Je regrette le durcissement du ton de la France. La France est et restera le partenaire le plus privilégié pour le Mali dans la lutte contre le terrorisme. En 2013, n’eût été l’intervention de la France, le Mali allait tomber dans les mains des djihadistes. Cette intervention française était une manière de payer une dette morale vis-à-vis du Mali. La France et le Mali doivent rester des partenaires bilatéraux quelles que soient les questions qui fâchent. Il y a divergence sur deux questions : la présence militaire française et le dialogue avec certains groupes djihadistes. Et pour Emmanuel Macron il est inconcevable de discuter avec ceux-là qui tuent les siens. Mais discuter ne signifie pas forcément que nous allons vers l’impunité. Personnellement, je propose un référendum sur  les deux questions, à savoir la présence française au Mali et le dialogue avec les djihadistes Nous avons la légitimité de dialoguer avec les djihadistes, parce que c’est une recommandation du DNI, mais nous pouvons aussi avoir la légalité constitutionnelle. Nous devons donc réchauffer les relations diplomatiques et ne pas laisser la situation se cristalliser davantage. Cela n’est de l’intérêt pour personne.  Il faut qu’on discute dans un cadre bilatéral, ramener les questions de divergences telles que la présence militaire française, le dialogue avec certains groupes djihadistes et même l’Accord pour la paix afin de se rassurer mutuellement dans le respect de la souveraineté nationale, car la France a besoin de garantie. C’est ce que le  gouvernement de Choguel devrait faire.

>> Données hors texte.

(** Without tenants every event is appended; then the channel takes it, if it has room. *)
Lemma Push_channel now e n st' (s : Svc) :
  Enabled (Service.tenants s) = false -> ch_closed (ChannelBuffer.ch (Service.buf s)) = false ->
  wal_Append e (Service.wal s) = (Ret n, st') ->
  exists r s', Service.Push now e s = (r, s') /\ (r = Ret tt \/ r = Fail ErrBufferFull) /\
    Service.wal s' = st' /\ Service.tenants s' = Service.tenants s /\
    ch_closed (ChannelBuffer.ch (Service.buf s')) = false /\
    ch_cap (ChannelBuffer.ch (Service.buf s')) = ch_cap (ChannelBuffer.ch (Service.buf s)) /\
    let items := ch_items (ChannelBuffer.ch (Service.buf s)) in
    ch_items (ChannelBuffer.ch (Service.buf s')) =
      if chan_full (ChannelBuffer.ch (Service.buf s)) then items else items ++ [e].
Proof.
  destruct s as [[[cap items cl] once] rc lg t tn]. cbn. intros Htn -> Happ.
  unfold Service.Push, bind at 1, gets at 1, bind at 1, Service.record at 1, modify at 1. cbv beta iota.
  unfold bind at 1, Service.allowed. cbn [Service.tenants].
  assert (Allow now (TenantId e) tn = (true, tn)) as -> by (destruct tn; [|done]; cbn in *; by rewrite Htn).
  cbv beta iota. cbn [negb]. unfold bind at 1, try, Service.on_wal. cbn [Service.wal]. rewrite Happ. cbv beta iota.
  unfold bind at 1, Service.track at 1, modify at 1. cbv beta iota.
  unfold bind at 1, try, Service.on_buf. cbn [Service.buf buf_Push ChannelBuffer.buffer].
  unfold ChannelBuffer.Push, ChannelBuffer.on_ch, bind at 1, chan_try_send. cbn [ChannelBuffer.ch ch_closed].
  destruct (chan_full _); cbn; eexists _, _; (split; [reflexivity|]); cbn; split_and!; auto.
Qed.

Le Premier ministre a promis des audits pour bientôt. Est-ce qu’une chasse aux sorcières envers les anciens membres de la majorité présidentielle est à craindre ?

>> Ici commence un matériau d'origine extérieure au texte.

(* ===== verification/_CoqProject ===== *)
-Q . S2P
Prelude.v
Bytes.v
SortedKV.v
Serializer.v
PageCache.v
BTreeNode.v
BTree.v
Order.v
Datum.v
Raft.v
RaftCluster.v
RaftStorage.v
Transport.v
Transaction.v
Index.v
Admin.v
Evaluator.v
Sessions.v
Queries.v
Documents.v
Sequences.v
Parser.v
Aggregations.v
BTreeTable.v
GoStrings.v
Scram.v
Auth.v
Protocol.v
Listening.v
Driver.v
Pool.v
WebSocket.v
Cluster.v
Removal.v
Rpc.v
HttpApi.v
HttpAccess.v
Startup.v
Cli.v
Joining.v
Lifecycle.v
Served.v
HttpServed.v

Je ne pense pas que cela soit sa vision. Il prend des mesures pour une bonne gouvernance et pour ce faire il faut lutter contre la corruption et la délinquance financière. Cependant auditer ne commence pas seulement par les membres de l’ancienne majorité. Il peut remonter à plus de 15 ans ou 20 ans. Si on veut assainir la vie publique, cela ne se limite pas seulement à une gestion de l’ancienne majorité d’Ibrahim Boubacar Kéïta.  Certes nous avons été les anciens dirigeants à gérer, mais nous ne craignons rien.

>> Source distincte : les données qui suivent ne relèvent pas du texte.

(* ===== verification/Prelude.v ===== *)
(** * GoThinkDB: a verification library

    GoThinkDB ([src/]) is a document database that speaks the ReQL query language of
    RethinkDB.  This library models its Go code and proves what each part promises.

    ** The program and the files that model it

    A query arrives at the protocol server (or the HTTP API) as a JSON value, or as a
    text that the parser turns into one.  The evaluator converts it to a datum and
    runs it over the tables of a database, in a session that carries the user's
    default database and an authorizer.  Tables live in memory, or in a B-tree whose
    nodes are blocks of a page cache over a file.  Beside the query path there are
    Raft for replication, a transaction manager, secondary indexes, the store of
    users and permissions with SCRAM and token authentication, and the membership of
    a cluster.

    - [Prelude]: outcomes of Go code ([Ok], [Err] with the message of the source,
      [Panic], [NoFuel]), the state monad [M], machine integers with their
      wrap-around, generic lemmas on lists and maps, the hints and tactics.
    - [Bytes], [GoStrings], [Order], [SortedKV]: byte strings and little-endian
      integers; the functions of [strings] and [base64]; comparison functions as
      total preorders and sorting; sorted association lists.
    - [Serializer], [PageCache]: internal/storage.  A block file with a free id
      counter and a header block; an LRU cache whose entries are shared pointers.
      [Serializer] is a class with the contract [SerializerSpec]; the cache is proved
      against it, and in turn implements [BlockCache] with [BlockCacheSpec].
    - [BTreeNode], [BTree]: internal/btree.  Nodes, their byte format, splits; the
      tree over any [BlockCacheSpec], refining a sorted map.
    - [Datum], [Index]: pkg/datum and internal/reql/index.go.  Datums over a heap of
      objects, their order and their JSON; secondary indexes.
    - [Admin], [Evaluator], [Sessions], [Queries], [Documents], [Sequences]:
      internal/reql admin.go, session.go, changefeed.go and evaluator.go.  The world
      of databases and tables behind pointers; every term of the evaluator; what all
      queries keep; what single terms compute, and documents as trees of objects in the
      heap; the tables as maps of documents, from JSON query to JSON answer, although
      rows, arguments and results share objects.
    - [Parser]: internal/reql/parser.go, the recursive descent parser of query texts.
    - [Aggregations]: internal/reql aggregations.go, joins.go and geo.go, functions over
      Go maps that no term of the evaluator calls.
    - [BTreeTable]: internal/reql/btree_table.go, tables kept in the B-tree with
      their indexes and change feeds.
    - [Raft], [RaftCluster], [RaftStorage], [Transport]: internal/raft.  One node and its
      handlers; a cluster as a step relation over messages and goroutines; the
      write-ahead log, snapshots, compaction and quorums; the transport, whose
      connections carry the messages of the cluster as texts.
    - [Transaction]: internal/transaction.
    - [Scram], [Auth]: internal/auth.  Users and the SCRAM-SHA-256 exchange; the store
      of users and permissions, its file, and tokens.
    - [Protocol], [Listening]: internal/protocol.  Connections as bytes in segments behind
      a buffered reader, the handshake with SCRAM, and the query loop with its
      goroutines as a step function; the answers on the wire; accepting
      connections and stopping.
    - [Cluster], [Removal], [Joining]: internal/cluster.  Join tokens and members; the
      removal of nodes, transfers and rebalancing with their goroutines as interleaved
      sections; the request to join, sent to [HttpApi].
    - [Rpc]: internal/rpc.  The messages between nodes and their handlers, joining,
      heartbeats, health checks, replication and forwarding over a lossy network.
    - [HttpApi], [HttpAccess]: internal/api.  The multiplexer, the middlewares and every
      handler over the state of the components above, the log and the metrics; what
      requests may change, by whom they are sent.
    - [WebSocket]: internal/api/websocket.go.  The loop of the hub, and the two goroutines
      of each client, as interleaved steps.
    - [Startup], [Cli]: internal/config, cmd.  The settings, and main up to the running
      servers; the command line client as requests to [HttpApi].
    - [Served], [HttpServed]: clients of [Protocol] and of [HttpApi] over [Documents], from
      the handshake, or the token, to the answers.
    - [Lifecycle]: what keeps running.  The goroutines of Raft and of the health monitor
      behind their tickers, the connections of internal/rpc as a refinement of
      [Listening], and the end of main: the signal and the order of shutting down.
    - [Driver], [Pool]: drivers/go.  The builders of queries, the connection seen from the
      client's end of [Protocol], cursors; the pool of connections as runs of steps.

    ** State and effects

    A Go struct is a record.  Where two parts of the program hold a pointer to the
    same object (objects of datums, tables, list elements of the cache, entries of the
    transaction manager) the object lives in a store and the pointer is a location.
    A method is a function of the state to an outcome and the state it leaves, also
    when it fails.  Locks serialise the methods of a component; where the code works
    without a lock across steps (RPCs and tickers of Raft, two readers of the block
    file, the goroutines of a connection) the steps are separate and interleave.

    The order in which a range statement visits a map, the sorting algorithm, random
    numbers, the clock, failures of the operating system, hash functions, and the
    texts of [encoding/json] are parameters.  Each group of parameters is a class; the
    documented behaviour it is relied on for is a second class with suffix [Laws], and
    the witnesses instantiate both.

    ** What the theorems show

    - Storage: the page cache and the B-tree refine maps for every sequence of
      operations, within the fuel; the file and the tree survive a restart; nodes are
      read back as they were written; eviction terminates exactly for a positive size.
    - Datums: [Compare] is a total order on values of bounded depth; objects are
      sorted maps; JSON without pseudo-types is read back as written.
    - Queries: the tables refine maps of JSON documents through [ExecuteJSON], under
      insertion, lookup, update, replacement, filters and deletion; every
      query keeps the store well formed; a session that may only read adds, removes and
      replaces no document, and changes no field of one but by UPDATE; [ORDER_BY],
      [FILTER] and [GROUP] compute what they mean; the parser reads back what is printed
      and never fails to answer.
    - Replication: [AppendEntries] and the write-ahead log as list operations; one
      vote in a term; a failed write stops the log; no step of a cluster panics, and the transport takes the cluster
      through the same states; and, because of mistakes in the code, no entry is ever
      committed and a term may have two leaders.
    - Authentication: the store refines a map of users and one of permissions, the
      file survives failures, the right password and no other gives a token, which
      stands for the user as the store has it, and SCRAM accepts those who know the
      password and those only who show a key with the hash that is stored.
    - Protocol: who gets through the handshake, that an honest client does, that
      queries are answered in order in the session of the user up to the first one
      without an answer, and that a user who may only read adds, removes and replaces no
      document whatever the connection sends, and changes no field of one but by UPDATE;
      stopping waits for every client.  A client that may read and write uses maps of JSON documents, from
      its first byte to the last answer, and so does one over HTTP.
    - Cluster: tokens and members as maps, a token admits one node, also over HTTP, a
      removal comes to its end whatever interleaves with it, and a removed node cannot
      be removed again.
    - RPC: nothing is replicated or forwarded, because the server dispatches neither
      message, and a node that has joined is marked inactive by the next health check.
    - HTTP: only administrators change what is administered, a request without a valid
      token changes nothing, a user who may only read adds, removes and replaces no
      document, except through the routes of tables, which ask for no permission; every answer has the
      form of its status; the log keeps the last messages.
    - Websocket: the loop never panics, and clients receive events in order without gaps.
    - Start-up: no server runs on secrets that nobody set, and the first boot leaves one
      administrator; settings that flags hide.  The command line client is refused.
    - Shutting down: a service that is stopped ends its goroutine; main waits for the
      clients of the protocol server, however long they stay, before it shuts down the
      HTTP server, and then ends.
    - Aggregations: the rows of a join are those of a nested loop, but over lists that
      are always empty in the program; grouping partitions, minimum and maximum
      are extremes of numbers.
    - Driver: its handshake is one that the server refuses; on a connection past it, which
      this server never gives, its calls are the evaluator; a pool hands a connection to one caller at a time,
      within its limit, and a health check repairs it.

    Theorems that exhibit wrong behaviour are stated as such; they are runs of the
    modelled code that contradict what the code, its comments or its documents say.

    ** Fuel and bounds

    Go loops without a structural measure take fuel, and theorems show that a stated
    amount is enough: [bt_fuel] covers every tree since block ids have 32 bits;
    [parse_fuel] is the length of the text; the evaluator takes one step for a level
    of nesting of the query, and beyond that the fuel changes nothing
    ([Sessions.fuel_is_enough]);
    values are compared to the depth [value_fuel], and [deep] says which values that
    covers.  Machine integers are integers with explicit wrap-around at their width
    where a width is visible ([uint16], [uint32], [uint64], [int64]); counters of Raft
    and turns are unbounded.

    ** Not modelled

    - The drivers in Python, Java and JavaScript and the dashboard, which are not Go and
      are clients of the protocols modelled here; printing and logging.
    - The time between the ticks of a ticker: a tick may come at any step.
    - The interleaving of HTTP requests: a request is one step of [HttpApi].
    - The internals of hash functions, bcrypt, PBKDF2, JWT, [encoding/json], [time]
      and [uuid]: parameters.
    - Data races other than those named: a method under a lock is one step. *)

From stdpp Require Export prelude gmap strings list fin_maps sorting pretty.
From Stdlib Require Export ZArith Lia.
From Stdlib Require Import Ascii.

Le RPM semble désormais être le seul parti à tirer le train « EPM ». Plusieurs partis n’y sont plus membres…..

Je ne suis pas le président de l’EPM mais mon parti a joué un rôle de colonne vertébrale avant les événements du 18 août. Je regrette aujourd’hui que le regroupement vole en éclats. Je pense que raisonnablement cette coalition doit s’interroger sur de nouveaux objectifs. Après la chute d’Ibrahim Boubacar Keita, l’’EPM aurait du réfléchir pour repartir sur de nouvelles bases parce que c’est un regroupement de partis mis en place pour soutenir la majorité présidentielle de l’époque. Et IBK n’étant plus aux affaires, on ne peut pas faire du IBK sans IBK. Dans le préambule de ce regroupement politique, il est clairement dit que la soixantaine de partis se mettaient ensemble pour « apporter au président IBK une majorité présidentielle et parlementaire ». Donc à mon avis après le coup d’Etat du 18 août, les relations politiques devaient être rénovées pour qu’on sache les nouvelles priorités pour un horizon donné, quitte à changer le nom « EPM ». Certains partis ont décidé de rester, mais jusqu’à quand ? On n’a pas encore fini avec les saignées, il faut certainement s’attendre à d’autres départs tant qu’on ne change pas les objectifs. Mais le RPM en est toujours membre.

Comment va le RPM?

Le RPM se réorganise pour se restructurer. Le coup d’Etat nous a refroidi et aujourd’hui les militants ont compris que nous devons travailler à ressouder les rangs. Et nous allons nous présenter aux élections futures.